- Opening Delimiter -

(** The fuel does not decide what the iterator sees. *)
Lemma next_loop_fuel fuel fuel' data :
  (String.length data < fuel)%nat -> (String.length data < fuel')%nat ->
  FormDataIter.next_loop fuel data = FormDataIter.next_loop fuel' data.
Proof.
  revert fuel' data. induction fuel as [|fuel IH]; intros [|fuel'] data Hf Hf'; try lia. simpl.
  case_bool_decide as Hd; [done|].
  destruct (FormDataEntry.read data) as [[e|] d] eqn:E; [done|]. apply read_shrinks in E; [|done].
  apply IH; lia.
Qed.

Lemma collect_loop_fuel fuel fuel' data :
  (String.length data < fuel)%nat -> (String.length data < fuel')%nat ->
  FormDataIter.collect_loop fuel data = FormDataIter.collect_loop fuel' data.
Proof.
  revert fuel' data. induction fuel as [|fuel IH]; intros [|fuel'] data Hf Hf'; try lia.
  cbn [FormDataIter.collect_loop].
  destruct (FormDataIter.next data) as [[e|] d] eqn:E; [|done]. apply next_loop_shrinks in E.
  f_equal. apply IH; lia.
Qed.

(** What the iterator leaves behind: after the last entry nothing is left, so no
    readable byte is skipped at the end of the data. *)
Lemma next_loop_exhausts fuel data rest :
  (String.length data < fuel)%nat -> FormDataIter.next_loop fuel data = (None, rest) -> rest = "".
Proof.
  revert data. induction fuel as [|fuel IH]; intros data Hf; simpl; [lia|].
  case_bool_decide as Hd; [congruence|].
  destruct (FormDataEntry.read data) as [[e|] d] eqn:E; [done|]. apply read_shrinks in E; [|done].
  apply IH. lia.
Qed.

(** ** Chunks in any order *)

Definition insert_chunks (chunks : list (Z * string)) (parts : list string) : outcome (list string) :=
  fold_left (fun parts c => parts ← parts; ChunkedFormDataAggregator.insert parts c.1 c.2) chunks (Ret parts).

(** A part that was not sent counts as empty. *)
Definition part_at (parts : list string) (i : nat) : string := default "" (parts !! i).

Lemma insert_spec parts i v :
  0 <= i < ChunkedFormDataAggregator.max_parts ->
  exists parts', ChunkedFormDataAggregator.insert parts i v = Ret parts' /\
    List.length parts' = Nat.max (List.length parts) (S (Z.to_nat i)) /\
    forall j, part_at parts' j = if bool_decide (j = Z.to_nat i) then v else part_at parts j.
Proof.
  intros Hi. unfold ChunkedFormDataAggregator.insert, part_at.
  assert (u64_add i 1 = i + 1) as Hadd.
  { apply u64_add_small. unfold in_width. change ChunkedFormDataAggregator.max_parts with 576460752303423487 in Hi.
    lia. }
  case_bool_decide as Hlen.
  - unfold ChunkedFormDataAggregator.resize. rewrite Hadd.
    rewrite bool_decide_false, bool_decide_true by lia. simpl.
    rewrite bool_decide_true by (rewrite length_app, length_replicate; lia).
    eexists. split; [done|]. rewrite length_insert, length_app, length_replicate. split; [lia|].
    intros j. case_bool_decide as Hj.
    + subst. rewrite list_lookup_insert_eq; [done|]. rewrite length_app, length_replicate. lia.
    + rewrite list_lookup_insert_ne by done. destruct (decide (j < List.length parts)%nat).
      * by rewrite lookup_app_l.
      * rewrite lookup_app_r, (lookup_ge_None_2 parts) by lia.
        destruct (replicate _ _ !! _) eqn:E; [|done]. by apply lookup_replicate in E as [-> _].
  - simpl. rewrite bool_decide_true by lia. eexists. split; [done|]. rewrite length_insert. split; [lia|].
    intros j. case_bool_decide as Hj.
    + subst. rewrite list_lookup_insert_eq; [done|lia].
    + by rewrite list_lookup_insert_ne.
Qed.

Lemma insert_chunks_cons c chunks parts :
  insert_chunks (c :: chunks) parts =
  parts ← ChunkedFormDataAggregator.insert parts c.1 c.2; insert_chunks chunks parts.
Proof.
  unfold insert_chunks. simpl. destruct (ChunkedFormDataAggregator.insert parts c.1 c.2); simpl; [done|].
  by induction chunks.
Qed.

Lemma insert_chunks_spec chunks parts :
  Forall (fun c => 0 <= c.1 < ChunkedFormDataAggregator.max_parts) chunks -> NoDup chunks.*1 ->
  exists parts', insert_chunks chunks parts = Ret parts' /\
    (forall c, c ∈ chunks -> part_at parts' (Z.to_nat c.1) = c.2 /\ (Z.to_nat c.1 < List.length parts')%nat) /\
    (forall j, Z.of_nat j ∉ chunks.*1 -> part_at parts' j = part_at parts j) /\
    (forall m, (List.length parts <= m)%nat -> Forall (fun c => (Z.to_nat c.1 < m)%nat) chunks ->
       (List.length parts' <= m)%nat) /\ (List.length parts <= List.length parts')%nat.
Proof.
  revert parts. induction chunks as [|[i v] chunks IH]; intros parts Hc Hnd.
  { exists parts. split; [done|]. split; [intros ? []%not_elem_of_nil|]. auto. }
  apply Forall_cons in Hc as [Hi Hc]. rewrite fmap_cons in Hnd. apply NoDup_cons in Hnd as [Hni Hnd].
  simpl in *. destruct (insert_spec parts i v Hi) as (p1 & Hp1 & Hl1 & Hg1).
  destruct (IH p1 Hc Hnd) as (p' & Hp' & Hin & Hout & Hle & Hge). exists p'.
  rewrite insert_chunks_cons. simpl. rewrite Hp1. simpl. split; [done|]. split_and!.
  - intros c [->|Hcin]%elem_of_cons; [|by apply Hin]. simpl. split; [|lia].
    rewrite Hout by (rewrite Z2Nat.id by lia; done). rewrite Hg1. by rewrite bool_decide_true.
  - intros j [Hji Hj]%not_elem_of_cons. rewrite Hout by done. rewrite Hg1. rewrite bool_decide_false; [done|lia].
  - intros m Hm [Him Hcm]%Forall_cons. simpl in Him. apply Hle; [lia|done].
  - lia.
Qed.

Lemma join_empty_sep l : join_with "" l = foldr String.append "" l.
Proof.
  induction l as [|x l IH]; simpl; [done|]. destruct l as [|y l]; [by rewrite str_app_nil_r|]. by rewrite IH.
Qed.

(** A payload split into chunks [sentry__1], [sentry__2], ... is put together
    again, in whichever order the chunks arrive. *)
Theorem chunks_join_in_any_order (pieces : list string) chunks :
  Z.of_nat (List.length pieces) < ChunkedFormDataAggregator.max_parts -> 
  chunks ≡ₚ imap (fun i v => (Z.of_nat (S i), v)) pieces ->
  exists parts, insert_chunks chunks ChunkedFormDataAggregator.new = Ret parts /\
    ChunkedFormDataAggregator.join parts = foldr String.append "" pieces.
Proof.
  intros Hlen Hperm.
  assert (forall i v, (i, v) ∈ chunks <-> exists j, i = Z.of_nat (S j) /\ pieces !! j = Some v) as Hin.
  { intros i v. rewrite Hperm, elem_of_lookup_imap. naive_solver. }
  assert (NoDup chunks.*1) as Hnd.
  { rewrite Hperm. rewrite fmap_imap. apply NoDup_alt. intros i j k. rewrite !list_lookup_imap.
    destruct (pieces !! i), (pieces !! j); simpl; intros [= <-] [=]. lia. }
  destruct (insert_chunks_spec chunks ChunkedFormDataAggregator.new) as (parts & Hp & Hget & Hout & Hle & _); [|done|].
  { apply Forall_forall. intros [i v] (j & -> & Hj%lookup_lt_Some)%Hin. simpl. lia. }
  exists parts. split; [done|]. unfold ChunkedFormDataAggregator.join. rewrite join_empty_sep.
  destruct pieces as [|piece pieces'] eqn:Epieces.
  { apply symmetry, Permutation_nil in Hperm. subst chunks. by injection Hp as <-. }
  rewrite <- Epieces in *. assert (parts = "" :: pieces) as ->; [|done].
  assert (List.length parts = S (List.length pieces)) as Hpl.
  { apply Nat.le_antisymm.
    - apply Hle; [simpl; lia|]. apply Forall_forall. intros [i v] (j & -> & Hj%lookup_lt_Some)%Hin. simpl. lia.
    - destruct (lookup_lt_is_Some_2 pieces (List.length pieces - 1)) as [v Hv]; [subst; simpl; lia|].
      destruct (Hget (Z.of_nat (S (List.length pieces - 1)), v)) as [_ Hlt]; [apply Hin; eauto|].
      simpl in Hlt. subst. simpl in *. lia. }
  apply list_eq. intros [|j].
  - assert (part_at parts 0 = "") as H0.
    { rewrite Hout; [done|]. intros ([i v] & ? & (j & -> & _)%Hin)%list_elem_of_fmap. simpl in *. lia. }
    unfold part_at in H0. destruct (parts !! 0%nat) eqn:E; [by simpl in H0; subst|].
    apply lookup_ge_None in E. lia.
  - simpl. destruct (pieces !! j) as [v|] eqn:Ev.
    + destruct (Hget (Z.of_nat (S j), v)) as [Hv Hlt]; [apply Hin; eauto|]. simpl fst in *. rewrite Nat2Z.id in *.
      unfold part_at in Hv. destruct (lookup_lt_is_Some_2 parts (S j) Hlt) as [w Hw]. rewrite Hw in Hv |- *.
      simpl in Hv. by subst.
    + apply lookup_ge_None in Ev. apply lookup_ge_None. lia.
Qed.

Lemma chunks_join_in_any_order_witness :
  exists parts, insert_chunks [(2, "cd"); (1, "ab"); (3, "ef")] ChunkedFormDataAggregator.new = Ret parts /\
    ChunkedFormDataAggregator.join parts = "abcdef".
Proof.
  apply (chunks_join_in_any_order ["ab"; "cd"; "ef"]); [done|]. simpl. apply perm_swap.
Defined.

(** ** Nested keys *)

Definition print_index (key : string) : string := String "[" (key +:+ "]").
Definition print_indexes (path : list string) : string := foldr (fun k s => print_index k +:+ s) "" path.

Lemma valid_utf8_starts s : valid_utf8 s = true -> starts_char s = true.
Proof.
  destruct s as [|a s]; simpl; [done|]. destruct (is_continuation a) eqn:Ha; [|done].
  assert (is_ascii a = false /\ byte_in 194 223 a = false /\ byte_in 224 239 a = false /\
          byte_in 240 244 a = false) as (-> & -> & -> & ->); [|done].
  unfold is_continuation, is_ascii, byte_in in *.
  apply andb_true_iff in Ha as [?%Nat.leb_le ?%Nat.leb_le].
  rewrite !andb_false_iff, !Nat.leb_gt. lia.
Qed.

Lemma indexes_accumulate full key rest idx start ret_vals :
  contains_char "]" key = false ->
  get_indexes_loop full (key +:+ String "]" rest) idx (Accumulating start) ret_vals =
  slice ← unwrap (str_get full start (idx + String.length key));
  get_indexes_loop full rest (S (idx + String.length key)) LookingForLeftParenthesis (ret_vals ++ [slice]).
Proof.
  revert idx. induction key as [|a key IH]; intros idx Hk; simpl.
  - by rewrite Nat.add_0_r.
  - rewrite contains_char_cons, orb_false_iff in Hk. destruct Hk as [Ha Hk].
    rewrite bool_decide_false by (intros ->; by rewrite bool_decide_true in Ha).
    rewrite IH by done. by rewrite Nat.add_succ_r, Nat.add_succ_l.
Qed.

- Closing Delimiter -
- Opening Delimiter -

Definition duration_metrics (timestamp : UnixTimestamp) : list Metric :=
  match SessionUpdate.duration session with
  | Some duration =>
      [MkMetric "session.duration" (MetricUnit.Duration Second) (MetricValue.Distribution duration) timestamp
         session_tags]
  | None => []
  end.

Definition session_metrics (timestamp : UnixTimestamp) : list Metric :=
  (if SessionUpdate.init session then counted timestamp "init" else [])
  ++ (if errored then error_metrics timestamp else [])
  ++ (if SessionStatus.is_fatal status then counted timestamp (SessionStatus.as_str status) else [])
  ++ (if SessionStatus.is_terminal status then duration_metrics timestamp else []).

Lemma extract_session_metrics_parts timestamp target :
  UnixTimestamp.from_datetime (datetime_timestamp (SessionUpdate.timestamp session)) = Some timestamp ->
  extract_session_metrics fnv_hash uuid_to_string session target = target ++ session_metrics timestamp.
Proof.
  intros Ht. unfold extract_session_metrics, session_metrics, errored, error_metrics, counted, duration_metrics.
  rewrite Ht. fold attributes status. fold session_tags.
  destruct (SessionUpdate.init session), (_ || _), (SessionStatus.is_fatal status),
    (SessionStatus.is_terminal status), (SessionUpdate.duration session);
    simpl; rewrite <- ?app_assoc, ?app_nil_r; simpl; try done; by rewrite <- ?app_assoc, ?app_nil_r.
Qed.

- Closing Delimiter -

• What to produce:
In the listing above, find the line with "- simpl. rewrite" and the line with "- intros c [->|Hcin]%elem_of_cons;"; set down exactly those two lines and every line between them, nothing more.

• The completed task:
  - simpl. rewrite bool_decide_true by lia. eexists. split; [done|]. rewrite length_insert. split; [lia|].
    intros j. case_bool_decide as Hj.
    + subst. rewrite list_lookup_insert_eq; [done|lia].
    + by rewrite list_lookup_insert_ne.
Qed.

Lemma insert_chunks_cons c chunks parts :
  insert_chunks (c :: chunks) parts =
  parts ← ChunkedFormDataAggregator.insert parts c.1 c.2; insert_chunks chunks parts.
Proof.
  unfold insert_chunks. simpl. destruct (ChunkedFormDataAggregator.insert parts c.1 c.2); simpl; [done|].
  by induction chunks.
Qed.

Lemma insert_chunks_spec chunks parts :
  Forall (fun c => 0 <= c.1 < ChunkedFormDataAggregator.max_parts) chunks -> NoDup chunks.*1 ->
  exists parts', insert_chunks chunks parts = Ret parts' /\
    (forall c, c ∈ chunks -> part_at parts' (Z.to_nat c.1) = c.2 /\ (Z.to_nat c.1 < List.length parts')%nat) /\
    (forall j, Z.of_nat j ∉ chunks.*1 -> part_at parts' j = part_at parts j) /\
    (forall m, (List.length parts <= m)%nat -> Forall (fun c => (Z.to_nat c.1 < m)%nat) chunks ->
       (List.length parts' <= m)%nat) /\ (List.length parts <= List.length parts')%nat.
Proof.
  revert parts. induction chunks as [|[i v] chunks IH]; intros parts Hc Hnd.
  { exists parts. split; [done|]. split; [intros ? []%not_elem_of_nil|]. auto. }
  apply Forall_cons in Hc as [Hi Hc]. rewrite fmap_cons in Hnd. apply NoDup_cons in Hnd as [Hni Hnd].
  simpl in *. destruct (insert_spec parts i v Hi) as (p1 & Hp1 & Hl1 & Hg1).
  destruct (IH p1 Hc Hnd) as (p' & Hp' & Hin & Hout & Hle & Hge). exists p'.
  rewrite insert_chunks_cons. simpl. rewrite Hp1. simpl. split; [done|]. split_and!.
  - intros c [->|Hcin]%elem_of_cons; [|by apply Hin]. simpl. split; [|lia].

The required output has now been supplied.